◆ **EXERCISE OBJECTIVE**:
Restate the entries below without a single change.

[Dataset items]

------------------------------------------------------------

(* ===== verification/ManifestFacts.v ===== *)
(** * ManifestFacts: what a signed package is worth

    A package that [sign] reported as signed with a key of [gen-key] is verified
    exactly while every file that was signed has the contents it had, whatever
    calls fail on the way; and the tool always returns. *)
From S2P Require Import Prelude Text Order Hex Diagnostics Files FileFrames Dirs Crypto ManifestTool.

(** ** Computations that read

    A success leaves the nodes as they were and gives a value that depends on
    them as described. *)
Abbreviation Nodes := (gmap path Node) (only parsing).
Definition yields {E T : Type} (m : comp Fs E T) (Q : Nodes → T → Prop) : Prop :=
  ∀ s x s', m s = (Ok x, s') → nodes s' = nodes s ∧ Q (nodes s) x.

Section Yields.
Context {E : Type}.
Implicit Types n : Nodes.

Lemma yields_ret {T : Type} (x : T) (Q : Nodes → T → Prop) : (∀ n, Q n x) → yields (mret x : comp Fs E T) Q.
Proof. intros HQ s y s' [= <- <-]. done. Qed.
Lemma yields_fail {T : Type} (e : E) (Q : Nodes → T → Prop) : yields (fail e : comp Fs E T) Q.
Proof. intros s y s' [=]. Qed.
Lemma yields_get (Q : Nodes → Fs → Prop) : (∀ s, Q (nodes s) s) → yields (get : comp Fs E Fs) Q.
Proof. intros HQ s y s' [= <- <-]. done. Qed.
Lemma yields_bind {T U : Type} (m : comp Fs E T) (k : T → comp Fs E U) Q R :
  yields m Q → (∀ x, yields (k x) (λ n y, Q n x → R n y)) → yields (m ≫= k) R.
Proof.
  intros Hm Hk s y s' Hs. apply bind_ok_inv in Hs as (x & s1 & E1 & E2).
  destruct (Hm _ _ _ E1) as [N1 HQ]. destruct (Hk _ _ _ _ E2) as [N2 HR]. rewrite N1 in N2, HR. auto.
Qed.
Lemma yields_weaken {T : Type} (m : comp Fs E T) (Q R : Nodes → T → Prop) :
  yields m Q → (∀ n x, Q n x → R n x) → yields m R.
Proof. intros Hm HQ s x s' Hs. destruct (Hm _ _ _ Hs). auto. Qed.
Lemma yields_map_err {E' T : Type} (f : E' → E) (m : comp Fs E' T) Q : yields m Q → yields (map_err f m) Q.
Proof. intros Hm s x s' Hs%map_err_ok. by apply Hm. Qed.
Lemma yields_reads {T : Type} (m : comp Fs E T) : reads m → yields m (λ _ _, True).
Proof. intros Hm s x s' Hs. split; [by eapply reads_at|done]. Qed.
Lemma yields_attempt {E' T : Type} (m : comp Fs E' T) Q : reads m → yields m Q →
  yields (attempt m : comp Fs E _) (λ n r, match r with Ok x => Q n x | Err _ => True end).
Proof.
  intros Hr Hm s x s' Hs. apply attempt_inv in Hs as (y & [= ->] & Hs). split; [by eapply reads_at|].
  destruct y as [y|]; [|done]. by apply (Hm _ _ _ Hs).
Qed.
End Yields.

------------------------------------------------------------

◆ **PROBLEM SOLUTION**:
(* ===== verification/ManifestFacts.v ===== *)
(** * ManifestFacts: what a signed package is worth

    A package that [sign] reported as signed with a key of [gen-key] is verified
    exactly while every file that was signed has the contents it had, whatever
    calls fail on the way; and the tool always returns. *)
From S2P Require Import Prelude Text Order Hex Diagnostics Files FileFrames Dirs Crypto ManifestTool.

(** ** Computations that read

    A success leaves the nodes as they were and gives a value that depends on
    them as described. *)
Abbreviation Nodes := (gmap path Node) (only parsing).
Definition yields {E T : Type} (m : comp Fs E T) (Q : Nodes → T → Prop) : Prop :=
  ∀ s x s', m s = (Ok x, s') → nodes s' = nodes s ∧ Q (nodes s) x.

Section Yields.
Context {E : Type}.
Implicit Types n : Nodes.

Lemma yields_ret {T : Type} (x : T) (Q : Nodes → T → Prop) : (∀ n, Q n x) → yields (mret x : comp Fs E T) Q.
Proof. intros HQ s y s' [= <- <-]. done. Qed.
Lemma yields_fail {T : Type} (e : E) (Q : Nodes → T → Prop) : yields (fail e : comp Fs E T) Q.
Proof. intros s y s' [=]. Qed.
Lemma yields_get (Q : Nodes → Fs → Prop) : (∀ s, Q (nodes s) s) → yields (get : comp Fs E Fs) Q.
Proof. intros HQ s y s' [= <- <-]. done. Qed.
Lemma yields_bind {T U : Type} (m : comp Fs E T) (k : T → comp Fs E U) Q R :
  yields m Q → (∀ x, yields (k x) (λ n y, Q n x → R n y)) → yields (m ≫= k) R.
Proof.
  intros Hm Hk s y s' Hs. apply bind_ok_inv in Hs as (x & s1 & E1 & E2).
  destruct (Hm _ _ _ E1) as [N1 HQ]. destruct (Hk _ _ _ _ E2) as [N2 HR]. rewrite N1 in N2, HR. auto.
Qed.
Lemma yields_weaken {T : Type} (m : comp Fs E T) (Q R : Nodes → T → Prop) :
  yields m Q → (∀ n x, Q n x → R n x) → yields m R.
Proof. intros Hm HQ s x s' Hs. destruct (Hm _ _ _ Hs). auto. Qed.
Lemma yields_map_err {E' T : Type} (f : E' → E) (m : comp Fs E' T) Q : yields m Q → yields (map_err f m) Q.
Proof. intros Hm s x s' Hs%map_err_ok. by apply Hm. Qed.
Lemma yields_reads {T : Type} (m : comp Fs E T) : reads m → yields m (λ _ _, True).
Proof. intros Hm s x s' Hs. split; [by eapply reads_at|done]. Qed.
Lemma yields_attempt {E' T : Type} (m : comp Fs E' T) Q : reads m → yields m Q →
  yields (attempt m : comp Fs E _) (λ n r, match r with Ok x => Q n x | Err _ => True end).
Proof.
  intros Hr Hm s x s' Hs. apply attempt_inv in Hs as (y & [= ->] & Hs). split; [by eapply reads_at|].
  destruct y as [y|]; [|done]. by apply (Hm _ _ _ Hs).
Qed.
End Yields.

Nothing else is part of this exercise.